Date of Award

Summer 8-2011

Degree Type

Dissertation

Degree Name

Doctor of Philosophy (PhD)

Department

Psychology

Committee Chair

Dr. Tammy Barry

Committee Chair Department

Psychology

Committee Member 2

Dr. Mitchell Berman

Committee Member 2 Department

Psychology

Committee Member 3

Dr. Bradley Green

Committee Member 3 Department

Psychology

Committee Member 4

Dr. David Echevarria

Committee Member 4 Department

Psychology

Abstract

A main component of Attention-Deficit/Hyperactivity Disorder (ADHD) is a deficit of inattention. This deficit causes impairment for both children and adults in a variety of settings including school and work. The current study examined auditory selective attention in a community sample of adults. It was the aim of this project to examine possible differences in selective attention for adults with high levels of ADHDassociated symptoms, when compared to adults with low levels of ADHD-associated symptoms, including conditions under which these differences may be an advantage.

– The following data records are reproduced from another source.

(* ===== verification/CollectionQuery.v ===== *)
(** Queries: an index only narrows the candidates, it does not change the answer;
    except for [None], which an index cannot find. *)

From S2P Require Import Prelude PyBase Struct SimDisk Locking Physical PhysicalFacts Recovery KeyList Logical Pickle Index.
From S2P Require Import BPlusTree BPlusIndex Engine Session Text Database TableDb Json Collection CollectionSpec CollectionInv CollectionRun.

(** ** Sorted lists of keys *)

Lemma sorted_ext (l r : list pystr) : sorted l -> sorted r -> (forall x, x ∈ l <-> x ∈ r) -> l = r.
Proof.
  intros Hl. revert r. induction Hl as [|x l Hl IH Hx]; intros [|y r] Hr Hm; [done|..].
  - exfalso. apply (not_elem_of_nil y), Hm. by left.
  - exfalso. apply (not_elem_of_nil x), Hm. by left.
  - apply sorted_cons in Hr as [Hr Hy]. rewrite Forall_forall in Hx.
    assert (x = y) as ->.
    { pose proof (proj1 (Hm x) ltac:(by left)) as [->|Hin]%elem_of_cons; [done|]. pose proof (proj2 (Hm y) ltac:(by left)) as [->|Hin']%elem_of_cons; [done|].
      specialize (Hy _ Hin). specialize (Hx _ Hin'). key_order. }
    f_equal. apply IH; [done|]. intros z. specialize (Hm z). rewrite !elem_of_cons in Hm. split; intros Hz.
    + destruct (proj1 Hm ltac:(by right)) as [->|?]; [|done]. specialize (Hx _ Hz). key_order.
    + destruct (proj2 Hm ltac:(by right)) as [->|?]; [|done]. specialize (Hy _ Hz). key_order.
Qed.

Lemma sorted_filter (P : pystr -> Prop) `{!forall x, Decision (P x)} (l : list pystr) : sorted l -> sorted (base.filter P l).
Proof.
  induction l as [|x l IH]; [done|]. intros [Hl Hx]%sorted_cons. rewrite filter_cons. destruct (decide (P x)); [|by apply IH].
  apply sorted_cons. split; [by apply IH|]. intros y [_ Hy]%list_elem_of_filter. auto.
Qed.

Lemma sorted_set_spec (s : gset pystr) : sorted (collection.sorted_set s) /\ forall x, x ∈ collection.sorted_set s <-> x ∈ s.
Proof.
  unfold collection.sorted_set. setoid_rewrite <- (elem_of_elements s).
  assert (forall l : list pystr, kv_sorted (foldr (fun k acc => kv_set k tt acc) [] l) /\
    forall x, x ∈ (foldr (fun k acc => kv_set k tt acc) [] l).*1 <-> x ∈ l) as Hl; [|apply Hl].
  induction l as [|k l [IH1 IH2]]; [split; [constructor|done]|]. simpl. split; [by apply kv_set_sorted|].
  intros x. rewrite kv_set_keys, IH2, elem_of_cons. done.
Qed.

(** ** Runs with any result *)

Lemma runs_seq {E S A B} (P : S -> Prop) (f : stx E S A) (g : A -> stx E S B) (r : result E A) (h : A -> result E B) :
  runs P f r P -> (forall a, r = Ok a -> runs P (g a) (h a) P) -> runs P (f ≫= g) (r ≫= h) P.
Proof. intros Hf Hg. destruct r as [a|e]; [eapply runs_bind; [done|by apply Hg]|by apply runs_bind_raise]. Qed.

Section query.
Context `{Pickle} (order : nat) (Horder : (3 <= order)%nat) `{JsonLibLaws} `{!Codec json, !CodecLaws json}.
#[local] Hint Extern 0 (Index bnode) => exact (bplus_index order) : typeclass_instances.
#[local] Hint Extern 0 (IndexSpec bnode) => exact (bplus_spec order Horder) : typeclass_instances.
Implicit Types (c : Collection bnode) (m : _Meta) (T : list (pystr * json)) (k f x : pystr) (doc v : json) (ks : list pystr) (ix : gset pystr) (n : number) (q : Query).

Abbreviation coll := (coll order Horder).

Specifically, it was expected that adults with high ADHD-associated symptoms would benefit from the high probability condition, whereas they would perform worse in the low probability condition. Results suggested that the high ADHD-associated symptoms group had a slower reaction time overall but, nevertheless, benefited behaviorally from correlated information, as exhibited by an improvement in reaction time for the high probability condition. Electrophysiological differences between the high and low ADHDassociated symptoms groups also emerged such that the high ADHD-associated symptoms group consistently displayed larger N1 amplitudes. Both groups appeared to react differently to distractor tones in the high probability condition although the high ADHD-associated symptoms group was the only group that benefited from this behaviorally.